L'errore da non fare

L'errore più frequente è accelerare i tempi di lievitazione aumentando la temperatura. Un panettone lievitato troppo velocemente sviluppa una miga densa e poco alveolata, a volte addirittura si spacchetizza in cottura. La pazienza nella lievitazione a temperatura bassa è l'unica strada: il lievito naturale ha bisogno di tempi lunghi per creare gli alveoli giusti e per far sì che gli zuccheri si sviluppino correttamente, creando quella fragranza caratteristica. Inoltre, non controllare la temperatura interna durante la cottura può portare a un panettone crudo al centro e bruciato in superficie.

I nostri consigli

  • Una volta raffreddato completamente, il panettone di Spoleto si conserva in un contenitore ermetico o avvolto in carta alimentare per 5-6 giorni a temperatura ambiente. In frigorifero dura fino a 2 settimane, ma perde un po' di morbidezza; meglio mantenerlo fuori dal frigo, in un luogo asciutto e non troppo caldo.
  • Se non disponete di pasta madre attiva, potete usare 5 g di lievito di birra secco sciolto nel latte caldo, ma i tempi di lievitazione aumenteranno leggermente e la qualità aromatica sarà diversa.
  • Le scorze candite fatte in casa garantiscono un gusto più naturale e meno zuccherato rispetto a molti prodotti industriali; considerate di prepararle qualche giorno prima se amate il controllo totale sulla ricetta.
  • Abbinate il panettone a un vino dolce naturale come il Moscato d'Asti, oppure a un caffè ristretto se preferite i sapori più nobili senza alterazioni dolci.

Quando prepararla

Il panettone di Spoleto è un dolce decisamente natalizio, da preparare dalla prima settimana di dicembre fino alla vigilia di Natale.

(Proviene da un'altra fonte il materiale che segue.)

(* ===== verification/Samples.v ===== *)
(** A small concrete system on which the theorems are exercised: two members,
    one contributed node, one approved image. *)
From S2P Require Import Prelude Float64 Workload Sounding Registry Scheduler Database Lifecycle.
From S2P Require Import Effects Encoding Sha256 Token Allowlist Orchestrator.
Import Types Agent Mapping Rungs.
Local Open Scope string_scope.
Local Open Scope list_scope.
Local Open Scope Z_scope.

Definition sample_image : string := "soholink/worker@sha256:ab".
Definition sample_print_image : string := "soholink/printer@sha256:cd".

Definition sample_allowlist : Allowlist := mkAllowlist 1 0
  [mkEntry "worker" "sha256:ab" WorkloadCompute EgressNone [] [];
   mkEntry "printer" "sha256:cd" Agent.WorkloadPrintTraditional EgressNone [] [DeviceCUPSSocket]] "".

Definition sample_orchestrator : Orchestrator :=
  mkOrchestrator "s3cret" (Schedule isort) (Some sample_allowlist) true (4 * Hour) [].

Definition sample_entry : NodeEntry :=
  (sample_node "n1" "A" "r" "US" 8 true) <| ParticipantID := "owner" |>
    <| HasEnabledPrinter := true |>.

Definition sample_registry : NodeRegistry := Register sample_entry NewNodeRegistry.

Definition sample_node_row : NodeRow :=
  mkNodeRow "owner" "A" "n1" "US" None "online" None
    {[ "cpu_cores" := JNum 8; "ram_mb" := JNum 16384 ]} (f64_of_Z 100)
    false false false 0 0 0.

Definition sample_participant (account : option string) (email : string) : ParticipantRow :=
  mkParticipant account None None false email (Some "hash") "soho" None None false false.

Definition sample_db : DB := empty_db
  <| participants := {[ "owner" := sample_participant (Some "acct_1") "owner@example.org";
                        "consumer" := sample_participant None "consumer@example.org" ]} |>
  <| nodes := {[ "n1" := sample_node_row ]} |>
  <| node_printers := {[ ("n1", "p1") := mkPrinter "Laser" true 0 ]} |>.

Definition sample_world_with (d : DB) (events : list Event) : World :=
  mkWorld d sample_registry None sample_now events
    (fun n => "job-" +:+ FormatInt (Z.of_nat n)) None.

Definition sample_world : World := sample_world_with sample_db [].

Definition sample_request : SubmitJobRequest :=
  mkSubmit "consumer" MarketplaceBatchCompute sample_image "US" 4 0 false 0.

Definition sample_marshal (s : JobSpec) : string := sp_ContainerImage s.

(** A run that succeeds, as the equation the theorems ask for. *)
Definition result_of {A} (dflt : A) (p : result Error A * World) : A :=
  match p.1 with Ok a => a | Err _ => dflt end.

Lemma run_ok {A} (dflt : A) (p : result Error A * World) :
  is_ok p.1 = true -> p = (Ok (result_of dflt p), p.2).
Proof. by destruct p as [[a|e] w]. Qed.

Lemma sample_owner_only (P : NodeEntry -> Prop) id node :
  P sample_entry -> sample_registry !! id = Some node -> P node.
Proof.
  intros HP. unfold sample_registry, Register, NewNodeRegistry. rewrite lookup_insert.
  case_decide; [by intros [= <-]|]. by rewrite lookup_empty.
Qed.

#[export] Instance sample_placement : Placement (o_schedule sample_orchestrator).
Proof. exact (Schedule_placement isort). Qed.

Il clima più fresco dell'inverno è ideale per mantenere temperature stabili durante la lievitazione. Tradizionalmente è un dolce da tavola festiva, perfetto per chiudere il pranzo o la cena di Natale, oppure come regalo gastronomico fatto in casa.

Domande frequenti

  • Posso usare lievito di birra fresco al posto della pasta madre? Sì, ma il risultato sarà meno aromatico e la miga leggermente più compatta. Usate 10 g di lievito di birra fresco sciolto nel latte tiepido e riducete i tempi di riposo di 2-3 ore.
  • Che differenza c'è tra il panettone di Spoleto e quello milanese classico? Il panettone di Spoleto mantiene una ricetta tradizionale umbra, con proporzioni di burro leggermente diverse e a volte minori quantità di canditi rispetto alle versioni più ricche del Nord. È un dolce più equilibrato e meno grasso.
  • Come faccio a capire quando la lievitazione è completa? L'impasto deve salire fino al bordo dello stampo e iniziare a gonfiare oltre il margine, creando una piccola cupola. Toccandolo leggermente con il dito deve rimbalzare piano, senza crollare subito.
  • Posso congelare il panettone finito? Sì, ben avvolto in carta alimentare e poi in un sacchetto per congelatore dura fino a 3 mesi. Scongalatelo a temperatura ambiente per 4-5 ore prima di servire.